# EXERCISE PROMPT
Copy the lines below verbatim. Begin with the first and end with the line containing "of its characters;".

Records from a collection
.....

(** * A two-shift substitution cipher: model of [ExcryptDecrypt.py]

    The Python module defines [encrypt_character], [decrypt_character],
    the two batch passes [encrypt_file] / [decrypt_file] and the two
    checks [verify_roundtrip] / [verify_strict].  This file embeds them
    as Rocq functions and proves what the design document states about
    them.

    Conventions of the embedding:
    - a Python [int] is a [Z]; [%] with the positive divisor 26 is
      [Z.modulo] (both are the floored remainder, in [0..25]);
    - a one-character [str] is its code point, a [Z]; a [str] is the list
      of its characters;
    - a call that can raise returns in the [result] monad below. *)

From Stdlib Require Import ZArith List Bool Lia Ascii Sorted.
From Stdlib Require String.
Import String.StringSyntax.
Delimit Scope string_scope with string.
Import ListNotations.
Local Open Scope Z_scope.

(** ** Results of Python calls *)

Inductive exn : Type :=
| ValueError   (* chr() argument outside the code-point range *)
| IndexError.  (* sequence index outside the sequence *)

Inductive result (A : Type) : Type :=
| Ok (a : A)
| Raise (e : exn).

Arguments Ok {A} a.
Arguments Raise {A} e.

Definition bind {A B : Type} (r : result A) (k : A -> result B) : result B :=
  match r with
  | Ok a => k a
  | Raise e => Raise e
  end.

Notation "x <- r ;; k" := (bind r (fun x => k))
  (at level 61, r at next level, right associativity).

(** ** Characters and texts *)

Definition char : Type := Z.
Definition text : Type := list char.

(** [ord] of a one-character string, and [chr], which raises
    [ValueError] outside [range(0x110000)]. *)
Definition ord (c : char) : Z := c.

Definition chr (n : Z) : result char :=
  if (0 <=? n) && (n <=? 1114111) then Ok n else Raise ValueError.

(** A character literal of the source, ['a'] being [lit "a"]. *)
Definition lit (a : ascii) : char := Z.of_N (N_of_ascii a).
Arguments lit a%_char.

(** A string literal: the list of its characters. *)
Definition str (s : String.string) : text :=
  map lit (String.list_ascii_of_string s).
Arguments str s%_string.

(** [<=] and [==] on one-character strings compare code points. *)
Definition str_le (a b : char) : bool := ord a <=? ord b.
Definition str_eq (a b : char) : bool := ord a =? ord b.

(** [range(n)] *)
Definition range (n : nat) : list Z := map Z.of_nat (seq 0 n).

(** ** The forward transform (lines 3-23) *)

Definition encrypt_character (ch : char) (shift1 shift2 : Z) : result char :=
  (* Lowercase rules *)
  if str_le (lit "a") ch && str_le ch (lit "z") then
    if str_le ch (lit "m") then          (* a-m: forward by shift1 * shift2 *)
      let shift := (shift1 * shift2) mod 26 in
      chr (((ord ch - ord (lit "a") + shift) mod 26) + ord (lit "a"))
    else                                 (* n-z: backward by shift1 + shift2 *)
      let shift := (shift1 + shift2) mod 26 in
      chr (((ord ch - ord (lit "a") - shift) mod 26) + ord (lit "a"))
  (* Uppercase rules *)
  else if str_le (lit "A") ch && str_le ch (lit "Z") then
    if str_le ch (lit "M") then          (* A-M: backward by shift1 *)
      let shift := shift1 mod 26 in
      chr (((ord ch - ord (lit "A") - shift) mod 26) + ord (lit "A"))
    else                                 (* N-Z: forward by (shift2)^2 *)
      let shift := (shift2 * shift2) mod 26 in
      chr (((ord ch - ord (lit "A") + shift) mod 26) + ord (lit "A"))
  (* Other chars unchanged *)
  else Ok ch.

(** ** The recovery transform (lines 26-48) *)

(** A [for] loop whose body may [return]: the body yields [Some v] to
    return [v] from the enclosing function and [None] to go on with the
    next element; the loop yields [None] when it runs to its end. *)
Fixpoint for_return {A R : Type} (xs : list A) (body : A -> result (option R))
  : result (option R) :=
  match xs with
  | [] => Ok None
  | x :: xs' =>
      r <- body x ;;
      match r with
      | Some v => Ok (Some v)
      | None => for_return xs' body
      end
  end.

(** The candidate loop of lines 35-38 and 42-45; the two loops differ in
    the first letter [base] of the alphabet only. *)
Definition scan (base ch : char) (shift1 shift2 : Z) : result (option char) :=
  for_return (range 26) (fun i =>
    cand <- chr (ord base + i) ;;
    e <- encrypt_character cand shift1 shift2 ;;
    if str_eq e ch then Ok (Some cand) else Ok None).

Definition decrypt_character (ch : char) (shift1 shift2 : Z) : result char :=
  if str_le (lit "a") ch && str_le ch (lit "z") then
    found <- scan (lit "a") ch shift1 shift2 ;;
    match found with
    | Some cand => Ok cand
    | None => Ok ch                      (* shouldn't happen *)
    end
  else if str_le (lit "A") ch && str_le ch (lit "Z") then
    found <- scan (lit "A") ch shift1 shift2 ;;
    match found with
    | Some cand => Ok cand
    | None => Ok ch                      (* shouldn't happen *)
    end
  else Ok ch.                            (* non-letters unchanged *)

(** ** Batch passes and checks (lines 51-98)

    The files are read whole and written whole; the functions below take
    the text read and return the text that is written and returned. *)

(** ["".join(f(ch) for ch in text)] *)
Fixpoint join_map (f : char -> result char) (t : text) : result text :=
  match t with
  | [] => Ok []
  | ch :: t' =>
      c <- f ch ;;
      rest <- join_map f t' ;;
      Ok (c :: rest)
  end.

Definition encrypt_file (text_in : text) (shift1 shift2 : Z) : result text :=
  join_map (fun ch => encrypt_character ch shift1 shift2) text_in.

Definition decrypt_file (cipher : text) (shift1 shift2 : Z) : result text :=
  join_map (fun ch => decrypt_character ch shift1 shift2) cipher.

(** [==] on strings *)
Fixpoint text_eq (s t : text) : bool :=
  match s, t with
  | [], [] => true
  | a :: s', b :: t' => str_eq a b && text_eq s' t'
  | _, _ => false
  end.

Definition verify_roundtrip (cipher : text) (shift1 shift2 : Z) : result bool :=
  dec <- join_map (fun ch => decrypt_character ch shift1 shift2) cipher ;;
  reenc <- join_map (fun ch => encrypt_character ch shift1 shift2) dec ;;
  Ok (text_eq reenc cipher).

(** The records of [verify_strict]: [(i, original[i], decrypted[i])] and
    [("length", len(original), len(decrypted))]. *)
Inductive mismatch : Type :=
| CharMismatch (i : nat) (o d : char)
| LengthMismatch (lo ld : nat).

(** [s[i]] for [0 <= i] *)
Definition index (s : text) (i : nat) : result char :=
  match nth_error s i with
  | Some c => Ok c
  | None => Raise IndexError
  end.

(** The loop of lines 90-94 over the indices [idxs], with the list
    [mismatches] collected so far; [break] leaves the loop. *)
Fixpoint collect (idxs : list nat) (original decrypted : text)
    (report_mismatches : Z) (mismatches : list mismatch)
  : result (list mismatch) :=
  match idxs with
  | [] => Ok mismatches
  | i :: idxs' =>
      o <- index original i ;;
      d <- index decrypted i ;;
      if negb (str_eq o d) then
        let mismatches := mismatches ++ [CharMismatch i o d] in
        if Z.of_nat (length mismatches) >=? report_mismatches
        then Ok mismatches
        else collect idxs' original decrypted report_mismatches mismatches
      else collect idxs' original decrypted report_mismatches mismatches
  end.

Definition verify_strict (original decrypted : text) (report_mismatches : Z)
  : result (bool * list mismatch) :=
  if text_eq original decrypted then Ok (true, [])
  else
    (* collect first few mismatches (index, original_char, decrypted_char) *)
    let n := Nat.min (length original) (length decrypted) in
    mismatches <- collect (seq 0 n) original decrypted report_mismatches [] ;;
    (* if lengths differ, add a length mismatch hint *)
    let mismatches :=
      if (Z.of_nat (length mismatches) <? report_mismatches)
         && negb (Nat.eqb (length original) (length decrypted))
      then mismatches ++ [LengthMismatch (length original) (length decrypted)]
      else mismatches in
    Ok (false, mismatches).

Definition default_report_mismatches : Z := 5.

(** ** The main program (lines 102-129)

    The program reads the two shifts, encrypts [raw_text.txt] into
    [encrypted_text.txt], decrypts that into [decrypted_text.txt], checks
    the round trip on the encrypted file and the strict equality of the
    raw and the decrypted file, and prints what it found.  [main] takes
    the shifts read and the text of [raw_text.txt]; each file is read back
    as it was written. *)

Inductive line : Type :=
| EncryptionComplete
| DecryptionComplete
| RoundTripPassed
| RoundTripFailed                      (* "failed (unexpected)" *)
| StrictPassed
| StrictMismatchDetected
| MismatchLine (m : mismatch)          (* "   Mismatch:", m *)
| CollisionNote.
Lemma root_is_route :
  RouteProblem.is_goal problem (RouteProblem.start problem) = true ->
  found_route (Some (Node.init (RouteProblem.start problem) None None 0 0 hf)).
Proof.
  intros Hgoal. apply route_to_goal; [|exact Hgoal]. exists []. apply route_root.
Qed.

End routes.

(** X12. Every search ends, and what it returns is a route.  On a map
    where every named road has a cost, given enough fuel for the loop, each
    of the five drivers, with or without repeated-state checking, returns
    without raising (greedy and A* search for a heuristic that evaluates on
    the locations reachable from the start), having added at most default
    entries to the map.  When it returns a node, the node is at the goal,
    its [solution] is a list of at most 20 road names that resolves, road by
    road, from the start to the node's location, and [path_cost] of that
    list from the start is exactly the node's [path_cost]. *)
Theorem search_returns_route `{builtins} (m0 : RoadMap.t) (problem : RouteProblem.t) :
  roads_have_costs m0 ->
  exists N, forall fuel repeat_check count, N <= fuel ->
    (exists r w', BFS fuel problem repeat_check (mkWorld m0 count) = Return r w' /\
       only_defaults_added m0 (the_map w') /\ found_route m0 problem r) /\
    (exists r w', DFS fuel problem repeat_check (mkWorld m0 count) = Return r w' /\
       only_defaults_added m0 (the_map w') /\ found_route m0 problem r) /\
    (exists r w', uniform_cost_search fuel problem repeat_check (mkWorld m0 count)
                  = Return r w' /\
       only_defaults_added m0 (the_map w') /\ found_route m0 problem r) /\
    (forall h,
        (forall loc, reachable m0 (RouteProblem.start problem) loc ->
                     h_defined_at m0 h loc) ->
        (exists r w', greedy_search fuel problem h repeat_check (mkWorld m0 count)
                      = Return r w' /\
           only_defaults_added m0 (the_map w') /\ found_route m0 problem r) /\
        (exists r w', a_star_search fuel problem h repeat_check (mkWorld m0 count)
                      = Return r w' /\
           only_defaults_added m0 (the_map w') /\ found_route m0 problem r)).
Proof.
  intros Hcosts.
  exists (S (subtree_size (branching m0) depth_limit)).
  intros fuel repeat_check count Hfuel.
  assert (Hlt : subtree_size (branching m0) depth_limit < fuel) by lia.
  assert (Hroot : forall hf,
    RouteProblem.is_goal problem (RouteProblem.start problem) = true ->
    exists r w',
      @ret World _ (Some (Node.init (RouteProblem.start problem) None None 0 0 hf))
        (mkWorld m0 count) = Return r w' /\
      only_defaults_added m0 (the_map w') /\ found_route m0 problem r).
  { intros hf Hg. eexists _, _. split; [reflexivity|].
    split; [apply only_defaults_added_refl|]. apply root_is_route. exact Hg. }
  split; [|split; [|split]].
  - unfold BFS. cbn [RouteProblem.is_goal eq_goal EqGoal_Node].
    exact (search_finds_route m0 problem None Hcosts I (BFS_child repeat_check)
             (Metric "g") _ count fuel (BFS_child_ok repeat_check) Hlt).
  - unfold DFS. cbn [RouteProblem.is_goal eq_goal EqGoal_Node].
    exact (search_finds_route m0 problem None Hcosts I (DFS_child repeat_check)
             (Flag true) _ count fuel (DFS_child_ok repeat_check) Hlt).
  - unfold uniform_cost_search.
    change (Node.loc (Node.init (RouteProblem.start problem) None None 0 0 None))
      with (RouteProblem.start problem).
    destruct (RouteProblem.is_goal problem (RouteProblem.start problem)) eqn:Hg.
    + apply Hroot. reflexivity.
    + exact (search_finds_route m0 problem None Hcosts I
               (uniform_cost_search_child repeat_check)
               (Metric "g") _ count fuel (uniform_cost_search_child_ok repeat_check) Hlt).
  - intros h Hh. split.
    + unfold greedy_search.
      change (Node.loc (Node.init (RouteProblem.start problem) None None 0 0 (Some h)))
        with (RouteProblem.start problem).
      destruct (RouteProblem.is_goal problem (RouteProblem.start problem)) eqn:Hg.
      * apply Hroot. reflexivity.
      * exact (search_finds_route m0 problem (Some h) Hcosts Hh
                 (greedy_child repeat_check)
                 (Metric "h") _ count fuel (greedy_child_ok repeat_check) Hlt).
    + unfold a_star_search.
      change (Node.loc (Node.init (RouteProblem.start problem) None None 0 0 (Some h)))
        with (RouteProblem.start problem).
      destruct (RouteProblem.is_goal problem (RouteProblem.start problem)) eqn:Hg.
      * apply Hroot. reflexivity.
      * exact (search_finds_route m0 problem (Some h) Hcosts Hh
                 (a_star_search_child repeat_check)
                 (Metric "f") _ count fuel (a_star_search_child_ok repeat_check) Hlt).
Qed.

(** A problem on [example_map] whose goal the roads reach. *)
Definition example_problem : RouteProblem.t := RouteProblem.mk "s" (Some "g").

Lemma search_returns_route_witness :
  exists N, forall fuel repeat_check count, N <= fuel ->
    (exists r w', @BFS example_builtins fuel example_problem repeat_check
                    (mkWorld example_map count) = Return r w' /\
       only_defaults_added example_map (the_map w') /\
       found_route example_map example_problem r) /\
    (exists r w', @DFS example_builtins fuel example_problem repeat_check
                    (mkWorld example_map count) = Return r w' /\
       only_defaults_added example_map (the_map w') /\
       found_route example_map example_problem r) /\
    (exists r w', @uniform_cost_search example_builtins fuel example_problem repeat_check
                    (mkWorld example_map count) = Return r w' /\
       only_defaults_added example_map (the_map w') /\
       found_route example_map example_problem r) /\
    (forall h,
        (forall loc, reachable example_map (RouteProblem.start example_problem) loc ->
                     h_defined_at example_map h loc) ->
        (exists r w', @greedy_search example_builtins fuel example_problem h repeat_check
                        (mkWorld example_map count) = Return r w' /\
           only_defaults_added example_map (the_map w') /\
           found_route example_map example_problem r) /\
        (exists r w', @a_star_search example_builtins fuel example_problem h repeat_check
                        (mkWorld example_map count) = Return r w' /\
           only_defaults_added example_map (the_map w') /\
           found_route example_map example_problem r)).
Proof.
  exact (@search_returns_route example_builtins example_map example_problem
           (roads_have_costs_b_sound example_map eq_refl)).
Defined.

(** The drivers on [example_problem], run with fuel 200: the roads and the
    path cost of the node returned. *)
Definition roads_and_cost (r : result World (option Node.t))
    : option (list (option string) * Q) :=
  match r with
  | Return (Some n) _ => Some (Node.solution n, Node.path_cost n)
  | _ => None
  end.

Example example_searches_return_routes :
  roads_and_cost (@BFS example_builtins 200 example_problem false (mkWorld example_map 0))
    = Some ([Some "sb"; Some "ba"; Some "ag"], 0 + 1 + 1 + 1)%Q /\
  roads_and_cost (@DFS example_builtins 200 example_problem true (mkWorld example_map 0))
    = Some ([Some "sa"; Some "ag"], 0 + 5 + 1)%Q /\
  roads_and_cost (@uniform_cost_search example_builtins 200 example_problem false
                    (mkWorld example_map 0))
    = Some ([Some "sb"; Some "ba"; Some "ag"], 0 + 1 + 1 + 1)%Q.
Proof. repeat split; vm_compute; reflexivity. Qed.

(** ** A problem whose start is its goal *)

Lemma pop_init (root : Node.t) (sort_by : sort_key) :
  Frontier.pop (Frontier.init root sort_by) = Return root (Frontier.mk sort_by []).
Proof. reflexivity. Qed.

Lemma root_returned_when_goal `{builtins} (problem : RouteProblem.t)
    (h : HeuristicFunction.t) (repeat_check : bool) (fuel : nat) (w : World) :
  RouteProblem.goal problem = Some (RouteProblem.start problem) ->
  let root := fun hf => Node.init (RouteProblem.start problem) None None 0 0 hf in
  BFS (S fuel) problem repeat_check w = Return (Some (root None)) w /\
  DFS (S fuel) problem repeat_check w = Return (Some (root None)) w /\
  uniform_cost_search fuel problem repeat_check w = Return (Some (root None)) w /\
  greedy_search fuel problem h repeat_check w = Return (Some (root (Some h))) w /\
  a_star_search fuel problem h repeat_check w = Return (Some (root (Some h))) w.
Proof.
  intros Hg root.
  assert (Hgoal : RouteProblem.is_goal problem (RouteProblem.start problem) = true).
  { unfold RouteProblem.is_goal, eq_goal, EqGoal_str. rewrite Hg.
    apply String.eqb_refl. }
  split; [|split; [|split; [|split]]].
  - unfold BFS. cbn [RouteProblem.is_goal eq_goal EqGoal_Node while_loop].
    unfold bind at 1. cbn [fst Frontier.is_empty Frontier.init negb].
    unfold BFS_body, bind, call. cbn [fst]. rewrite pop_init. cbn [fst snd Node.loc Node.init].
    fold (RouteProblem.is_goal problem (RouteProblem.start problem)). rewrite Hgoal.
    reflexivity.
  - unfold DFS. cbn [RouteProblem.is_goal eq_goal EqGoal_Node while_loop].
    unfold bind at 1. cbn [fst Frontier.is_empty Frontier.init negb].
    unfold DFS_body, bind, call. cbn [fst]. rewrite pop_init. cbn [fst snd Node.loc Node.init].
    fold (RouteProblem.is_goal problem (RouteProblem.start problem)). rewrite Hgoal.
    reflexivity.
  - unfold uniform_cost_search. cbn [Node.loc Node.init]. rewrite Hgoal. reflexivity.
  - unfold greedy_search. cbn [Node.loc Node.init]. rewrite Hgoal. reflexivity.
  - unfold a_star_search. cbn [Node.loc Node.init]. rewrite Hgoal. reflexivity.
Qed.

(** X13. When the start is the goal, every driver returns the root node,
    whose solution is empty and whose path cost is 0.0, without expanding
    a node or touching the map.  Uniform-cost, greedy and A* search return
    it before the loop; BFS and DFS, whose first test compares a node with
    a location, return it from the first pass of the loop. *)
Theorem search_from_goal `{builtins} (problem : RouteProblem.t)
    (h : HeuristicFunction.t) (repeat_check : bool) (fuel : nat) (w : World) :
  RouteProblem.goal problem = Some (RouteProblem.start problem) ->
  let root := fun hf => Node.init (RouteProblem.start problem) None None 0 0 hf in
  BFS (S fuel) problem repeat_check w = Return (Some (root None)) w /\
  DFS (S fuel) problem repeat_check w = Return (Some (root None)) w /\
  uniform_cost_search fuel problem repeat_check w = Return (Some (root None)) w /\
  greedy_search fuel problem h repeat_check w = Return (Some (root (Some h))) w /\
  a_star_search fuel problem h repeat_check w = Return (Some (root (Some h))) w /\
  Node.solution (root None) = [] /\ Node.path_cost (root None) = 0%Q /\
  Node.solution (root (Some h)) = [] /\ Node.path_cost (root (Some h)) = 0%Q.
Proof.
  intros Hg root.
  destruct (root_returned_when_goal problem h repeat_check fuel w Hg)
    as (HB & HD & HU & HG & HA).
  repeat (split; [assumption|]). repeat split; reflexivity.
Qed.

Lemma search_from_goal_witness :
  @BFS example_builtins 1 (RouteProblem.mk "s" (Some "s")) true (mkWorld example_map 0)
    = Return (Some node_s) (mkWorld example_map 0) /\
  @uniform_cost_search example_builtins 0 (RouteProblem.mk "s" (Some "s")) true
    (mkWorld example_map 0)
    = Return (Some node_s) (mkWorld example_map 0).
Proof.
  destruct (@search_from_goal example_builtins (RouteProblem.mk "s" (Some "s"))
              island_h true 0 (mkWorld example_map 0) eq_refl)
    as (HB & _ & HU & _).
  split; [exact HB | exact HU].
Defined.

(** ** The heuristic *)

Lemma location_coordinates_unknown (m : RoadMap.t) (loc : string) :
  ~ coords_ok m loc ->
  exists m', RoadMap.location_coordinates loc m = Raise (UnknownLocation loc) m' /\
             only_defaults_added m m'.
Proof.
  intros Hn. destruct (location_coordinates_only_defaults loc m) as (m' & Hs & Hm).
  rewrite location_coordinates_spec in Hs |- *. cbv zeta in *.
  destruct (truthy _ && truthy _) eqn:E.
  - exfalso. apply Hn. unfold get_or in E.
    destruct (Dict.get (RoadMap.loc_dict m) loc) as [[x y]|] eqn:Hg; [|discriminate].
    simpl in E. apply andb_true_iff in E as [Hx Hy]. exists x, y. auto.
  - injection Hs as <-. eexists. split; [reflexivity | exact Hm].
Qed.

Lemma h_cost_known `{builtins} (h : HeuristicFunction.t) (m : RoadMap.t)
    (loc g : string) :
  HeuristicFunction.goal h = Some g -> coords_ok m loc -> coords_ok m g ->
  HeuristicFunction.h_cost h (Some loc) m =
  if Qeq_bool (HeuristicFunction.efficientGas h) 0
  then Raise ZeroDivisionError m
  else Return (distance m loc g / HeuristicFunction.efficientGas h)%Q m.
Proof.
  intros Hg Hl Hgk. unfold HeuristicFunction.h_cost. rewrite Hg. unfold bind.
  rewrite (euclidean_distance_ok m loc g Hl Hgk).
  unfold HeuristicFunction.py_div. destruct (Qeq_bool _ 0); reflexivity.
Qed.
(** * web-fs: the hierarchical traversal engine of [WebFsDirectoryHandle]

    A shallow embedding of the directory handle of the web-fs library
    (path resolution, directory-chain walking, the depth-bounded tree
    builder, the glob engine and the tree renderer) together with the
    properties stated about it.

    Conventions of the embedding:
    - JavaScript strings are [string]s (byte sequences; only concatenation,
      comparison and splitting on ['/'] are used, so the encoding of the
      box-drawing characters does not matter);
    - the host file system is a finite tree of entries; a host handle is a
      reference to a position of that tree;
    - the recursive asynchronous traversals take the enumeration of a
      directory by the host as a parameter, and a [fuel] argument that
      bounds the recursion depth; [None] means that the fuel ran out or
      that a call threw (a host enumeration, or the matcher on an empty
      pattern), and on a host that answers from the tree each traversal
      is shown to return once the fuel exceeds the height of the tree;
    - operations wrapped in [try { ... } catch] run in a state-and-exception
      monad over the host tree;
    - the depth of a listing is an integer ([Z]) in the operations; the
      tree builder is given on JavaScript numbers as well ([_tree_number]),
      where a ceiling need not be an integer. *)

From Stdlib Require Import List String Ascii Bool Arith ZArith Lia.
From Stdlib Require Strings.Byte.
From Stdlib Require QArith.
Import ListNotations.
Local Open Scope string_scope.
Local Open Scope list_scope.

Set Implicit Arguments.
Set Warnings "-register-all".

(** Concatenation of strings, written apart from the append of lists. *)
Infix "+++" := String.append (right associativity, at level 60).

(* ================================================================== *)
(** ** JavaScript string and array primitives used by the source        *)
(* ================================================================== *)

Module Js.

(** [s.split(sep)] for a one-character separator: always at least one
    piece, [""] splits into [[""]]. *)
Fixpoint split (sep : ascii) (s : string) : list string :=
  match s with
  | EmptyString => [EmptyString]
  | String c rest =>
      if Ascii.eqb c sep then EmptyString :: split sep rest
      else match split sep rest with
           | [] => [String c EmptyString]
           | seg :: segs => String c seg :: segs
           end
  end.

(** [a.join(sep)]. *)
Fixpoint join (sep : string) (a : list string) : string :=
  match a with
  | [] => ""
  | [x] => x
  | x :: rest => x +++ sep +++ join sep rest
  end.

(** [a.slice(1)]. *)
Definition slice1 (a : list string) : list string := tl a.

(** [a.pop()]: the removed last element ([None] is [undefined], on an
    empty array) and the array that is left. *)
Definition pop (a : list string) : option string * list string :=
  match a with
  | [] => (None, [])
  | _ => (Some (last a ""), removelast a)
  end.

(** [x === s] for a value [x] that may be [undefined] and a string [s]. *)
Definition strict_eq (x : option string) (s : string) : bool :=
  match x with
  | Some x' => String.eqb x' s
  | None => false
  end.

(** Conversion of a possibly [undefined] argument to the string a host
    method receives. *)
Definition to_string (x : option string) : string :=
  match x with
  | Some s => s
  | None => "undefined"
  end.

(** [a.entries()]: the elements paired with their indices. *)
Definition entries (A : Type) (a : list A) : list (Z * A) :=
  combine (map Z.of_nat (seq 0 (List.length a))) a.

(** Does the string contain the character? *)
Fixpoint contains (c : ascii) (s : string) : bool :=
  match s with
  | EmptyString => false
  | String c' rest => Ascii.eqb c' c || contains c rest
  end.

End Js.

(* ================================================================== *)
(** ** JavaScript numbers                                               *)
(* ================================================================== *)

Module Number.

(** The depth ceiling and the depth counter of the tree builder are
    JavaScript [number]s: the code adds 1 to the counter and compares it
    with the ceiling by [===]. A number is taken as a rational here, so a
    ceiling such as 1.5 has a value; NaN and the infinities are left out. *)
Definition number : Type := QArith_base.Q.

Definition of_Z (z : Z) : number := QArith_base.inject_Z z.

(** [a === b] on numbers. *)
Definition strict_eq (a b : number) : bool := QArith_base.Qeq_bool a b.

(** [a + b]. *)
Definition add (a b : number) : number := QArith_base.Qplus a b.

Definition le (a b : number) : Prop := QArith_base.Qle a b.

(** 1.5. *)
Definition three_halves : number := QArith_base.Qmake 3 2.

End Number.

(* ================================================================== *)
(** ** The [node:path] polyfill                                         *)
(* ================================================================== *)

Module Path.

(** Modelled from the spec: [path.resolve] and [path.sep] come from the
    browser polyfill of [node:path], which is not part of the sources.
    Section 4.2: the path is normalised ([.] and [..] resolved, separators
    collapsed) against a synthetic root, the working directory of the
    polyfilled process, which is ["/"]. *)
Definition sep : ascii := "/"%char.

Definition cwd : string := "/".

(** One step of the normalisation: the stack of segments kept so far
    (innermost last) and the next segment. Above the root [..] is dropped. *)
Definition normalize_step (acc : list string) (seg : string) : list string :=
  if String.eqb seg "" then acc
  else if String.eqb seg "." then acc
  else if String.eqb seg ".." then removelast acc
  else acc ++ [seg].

.....

# WRITTEN ANSWER
(** * A two-shift substitution cipher: model of [ExcryptDecrypt.py]

    The Python module defines [encrypt_character], [decrypt_character],
    the two batch passes [encrypt_file] / [decrypt_file] and the two
    checks [verify_roundtrip] / [verify_strict].  This file embeds them
    as Rocq functions and proves what the design document states about
    them.

    Conventions of the embedding:
    - a Python [int] is a [Z]; [%] with the positive divisor 26 is
      [Z.modulo] (both are the floored remainder, in [0..25]);
    - a one-character [str] is its code point, a [Z]; a [str] is the list
      of its characters;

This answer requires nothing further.